(** White space holds no hyphen, so a blank text is never split. *)
Lemma trimStart_nil (s : jsstring) :
  trimStart s = [] -> forallb isWhiteSpace s = true.
Proof.
  induction s as [|c s IH]; simpl; [reflexivity|].
  destruct (isWhiteSpace c); [exact IH | discriminate].
Qed.

Lemma trimStart_head (s : jsstring) :
  match trimStart s with
  | [] => True
  | c :: _ => isWhiteSpace c = false
  end.
Proof.
  induction s as [|c s IH]; simpl; [exact I|].
  destruct (isWhiteSpace c) eqn:E; [exact IH | exact E].
Qed.

Lemma trim_nil (s : jsstring) : trim s = [] -> forallb isWhiteSpace s = true.
Proof.
  unfold trim, trimEnd. intros H.
  apply (f_equal (@rev _)) in H. rewrite rev_involutive in H. simpl in H.
  apply trimStart_nil in H.
  pose proof (trimStart_head s) as Hh.
  destruct (trimStart s) as [|c tl] eqn:E; [now apply trimStart_nil|].
  rewrite forallb_forall in H.
  rewrite (H c) in Hh; [discriminate|].
  apply in_rev. rewrite rev_involutive. now left.
Qed.

Lemma whitespace_no_delimiter (s : jsstring) :
  forallb isWhiteSpace s = true -> includes s (hyphens 20) = false.
Proof.
  induction s as [|c s IH]; [reflexivity|].
  intros H. apply andb_true_iff in H. destruct H as [Hc Hs].
  change (startsWith (hyphens 20) (c :: s) || includes s (hyphens 20) = false).
  rewrite (IH Hs), orb_false_r, startsWith_hyphens.
  cbn [leadingHyphens]. destruct (c =? hyphen)%N eqn:E; [|reflexivity].
  apply N.eqb_eq in E. subst c. discriminate.
Qed.

Lemma sections_blank (text : jsstring) : trim text = [] -> sections text = [].
Proof.
  intros H. unfold sections.
  change text with (delimited text []) at 1.
  rewrite splitDelimiter_delimited.
  - simpl. now rewrite H.
  - simpl. now rewrite (whitespace_no_delimiter _ (trim_nil _ H)).
Qed.

End Splitter.

(** C3: a text is split exactly at its maximal runs of 20 or more hyphens,
    and the runs themselves are dropped; a run of exactly 19 hyphens does not
    split and stays in the text of its section; of the chunks of the split,
    the sections are those whose trimmed content is non-empty; and every text
    is cut at maximal runs of 20 or more hyphens in some way, so no text is
    left out. *)
Theorem sections_split_at_delimiters :
  (forall c rest,
      wellDelimited c rest = true ->
      splitDelimiter (delimited c rest) = c :: map snd rest)
  /\ (forall a b,
         includes a (hyphens 20) = false -> endsHyphen a = false ->
         includes b (hyphens 20) = false -> startsHyphen b = false ->
         splitDelimiter (a ++ hyphens 19 ++ b) = [a ++ hyphens 19 ++ b])
  /\ (forall text,
         sections text = filter (fun s => truthy (trim s)) (splitDelimiter text)
         /\ forall s, In s (sections text) <-> In s (splitDelimiter text) /\ trim s <> [])
  /\ (forall text,
         exists c rest, wellDelimited c rest = true /\ delimited c rest = text).
Proof.
  split; [|split; [|split; [|exact delimited_complete]]].
  - exact splitDelimiter_delimited.
  - intros a b Ha Hea Hb Hsb.
    apply (@splitDelimiter_delimited (a ++ hyphens 19 ++ b) []).
    cbn [wellDelimited]. rewrite andb_true_r. apply negb_true_iff.
    apply includes_app; auto. apply includes_hyphens_app; auto.
  - intros text. split; [reflexivity|].
    intros s. unfold sections. rewrite filter_In.
    destruct (trim s); simpl; intuition congruence.
Qed.

Lemma sections_split_at_delimiters_witness :
  splitDelimiter (delimited (js "ab") [(20, js "c-d"); (23, js " "); (20, js "")])
  = [js "ab"; js "c-d"; js " "; js ""]
  /\ splitDelimiter (js "ab" ++ hyphens 19 ++ js "cd") = [js "ab" ++ hyphens 19 ++ js "cd"]
  /\ (In (js "c-d") (sections (js "ab--------------------c-d"))
      <-> In (js "c-d") (splitDelimiter (js "ab--------------------c-d"))
          /\ trim (js "c-d") <> []).
Proof.
  destruct sections_split_at_delimiters as (Hsplit & Hshort & Hblank & _).
  split; [|split].
  - apply (Hsplit (js "ab") [(20, js "c-d"); (23, js " "); (20, js "")]).
    vm_compute. reflexivity.
  - apply (Hshort (js "ab") (js "cd")); vm_compute; reflexivity.
  - apply (Hblank (js "ab--------------------c-d")).
Defined.

(** ** The batch loop *)

Section Batch.

Variable backend : Canvas.Backend.

Lemma generateLoop_ok (currentSettings : Settings) (png : jsstring -> jsstring)
  (secs : list jsstring) :
  Canvas.context2d backend = true ->
  forall i generatedImages,
    (forall s, In s secs ->
               Canvas.toDataURL backend (paintedCanvas s currentSettings) = Ok (png s)) ->
    generateLoop backend currentSettings secs i generatedImages
    = Ok (generatedImages ++ map png secs).
Proof.
  intros Hctx. induction secs as [|s secs IH]; intros i acc Hpng; simpl.
  - now rewrite app_nil_r.
  - unfold generateImage. rewrite Hctx, (Hpng s (or_introl eq_refl)). simpl.
    rewrite IH, <- app_assoc; [reflexivity|].
    intros s' Hs'. apply Hpng. now right.
Qed.

Lemma generateLoop_throw (currentSettings : Settings) (secs : list jsstring) :
  forall n section i generatedImages,
    nth_error secs n = Some section ->
    generateImage backend section (i + n + 1) currentSettings = Throw ->
    generateLoop backend currentSettings secs i generatedImages = Throw.
Proof.
  induction secs as [|s secs IH]; intros n section i acc Hn Hthrow.
  - destruct n; discriminate.
  - destruct n as [|n]; simpl in *.
    + injection Hn as ->. rewrite Nat.add_0_r in Hthrow. now rewrite Hthrow.
    + destruct (generateImage backend s (i + 1) currentSettings); [|reflexivity].
      simpl. apply (IH n section (S i)); [exact Hn|].
      replace (S i + n + 1) with (i + S n + 1) by lia. exact Hthrow.
Qed.

End Batch.

(** C4: when the uploaded text is cut at valid delimiter runs and the canvas
    backend works, [processFile] leaves one image per non-blank chunk, in
    the order of the chunks, and shows no error; and for an empty or
    white-space-only text it leaves the empty list of images and shows no
    error, whatever the backend. *)
Theorem processFile_one_image_per_section
  (backend : Canvas.Backend) (st : State) (f : File) :
  file st = Some f ->
  (forall c rest png,
      text f = Ok (delimited c rest) ->
      wellDelimited c rest = true ->
      Canvas.context2d backend = true ->
      let segments := filter (fun s => truthy (trim s)) (c :: map snd rest) in
      (forall s, In s segments ->
         Canvas.toDataURL backend (paintedCanvas s (settings st)) = Ok (png s)) ->
      images (processFile backend st) = map png segments
      /\ length (images (processFile backend st)) = length segments
      /\ alerts (processFile backend st) = alerts st)
  /\ (forall t,
        text f = Ok t -> trim t = [] ->
        images (processFile backend st) = []
        /\ alerts (processFile backend st) = alerts st).
Proof.
  intros Hfile. split.
  - intros c rest png Htext Hwd Hctx segments Hpng.
    assert (Htry : tryProcess backend f (settings st) = Ok (map png segments)).
    { unfold tryProcess. rewrite Htext. simpl. unfold sections.
      rewrite (splitDelimiter_delimited _ _ Hwd).
      now rewrite (@generateLoop_ok backend (settings st) png _ Hctx 0 []). }
    unfold processFile. rewrite Hfile. simpl. rewrite Htry. simpl.
    rewrite length_map. auto.
  - intros t Htext Hblank.
    assert (Htry : tryProcess backend f (settings st) = Ok []).
    { unfold tryProcess. rewrite Htext. simpl.
      now rewrite (sections_blank _ Hblank). }
    unfold processFile. rewrite Hfile. simpl. rewrite Htry. simpl. auto.
Qed.

(** C7: when [generateImage] fails on any one section, [processFile] shows
    the processing-failed alert and leaves no image at all: the images
    generated before the failing section are not stored. *)
Theorem processFile_all_or_nothing
  (backend : Canvas.Backend) (st : State) (f : File) (t : jsstring)
  (n : nat) (section : jsstring) :
  file st = Some f ->
  text f = Ok t ->
  nth_error (sections t) n = Some section ->
  generateImage backend section (n + 1) (settings st) = Throw ->
  processFile backend st = failedState st
  /\ images (processFile backend st) = []
  /\ alerts (processFile backend st)
     = alerts st ++ ["파일 처리 중 오류가 발생했습니다."%string].
Proof.
  intros Hfile Htext Hn Hthrow.
  assert (Htry : tryProcess backend f (settings st) = Throw).
  { unfold tryProcess. rewrite Htext. simpl.
    apply (@generateLoop_throw backend (settings st) (sections t) n section 0 []);
      [exact Hn | exact Hthrow]. }
  assert (E : processFile backend st = failedState st).
  { unfold processFile. rewrite Hfile. simpl. rewrite Htry. reflexivity. }
  rewrite E. repeat split.
Qed.

Lemma processFile_one_image_per_section_witness :
  (images (processFile starBackend
             (uploaded (delimited (js "a") [(20, js " "); (21, js "b
c")])))
   = [repeat 0x2A%N 7; repeat 0x2A%N 13]
   /\ length (images (processFile starBackend
                        (uploaded (delimited (js "a") [(20, js " "); (21, js "b
c")]))))
      = 2
   /\ alerts (processFile starBackend
                (uploaded (delimited (js "a") [(20, js " "); (21, js "b
c")])))
      = [])
  /\ (images (processFile smallBackend (uploaded (js "  
 "))) = []
      /\ alerts (processFile smallBackend (uploaded (js "  
 "))) = []).
Proof.
  split.
  - refine (proj1 (@processFile_one_image_per_section starBackend
                     (uploaded (delimited (js "a") [(20, js " "); (21, js "b
c")])) _ eq_refl)
              (js "a") [(20, js " "); (21, js "b
c")]
              (fun s => repeat 0x2A%N (length (Canvas.drawn (paintedCanvas s defaultSettings))))
              eq_refl _ eq_refl _).
    + vm_compute. reflexivity.
    + intros s _. reflexivity.
  - refine (proj2 (@processFile_one_image_per_section smallBackend
                     (uploaded (js "  
 ")) _ eq_refl) _ eq_refl _).
    vm_compute. reflexivity.
Defined.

########

▶ [ABOUT THIS EXERCISE]:
Going back over the entries above, copy word for word every line from the one that has "now rewrite Hthrow." on through the one that has "Theorem processFile_one_image_per_section".

▶ [RESULT]:
    + injection Hn as ->. rewrite Nat.add_0_r in Hthrow. now rewrite Hthrow.
    + destruct (generateImage backend s (i + 1) currentSettings); [|reflexivity].
      simpl. apply (IH n section (S i)); [exact Hn|].
      replace (S i + n + 1) with (i + S n + 1) by lia. exact Hthrow.
Qed.

End Batch.

(** C4: when the uploaded text is cut at valid delimiter runs and the canvas
    backend works, [processFile] leaves one image per non-blank chunk, in
    the order of the chunks, and shows no error; and for an empty or
    white-space-only text it leaves the empty list of images and shows no
    error, whatever the backend. *)
Theorem processFile_one_image_per_section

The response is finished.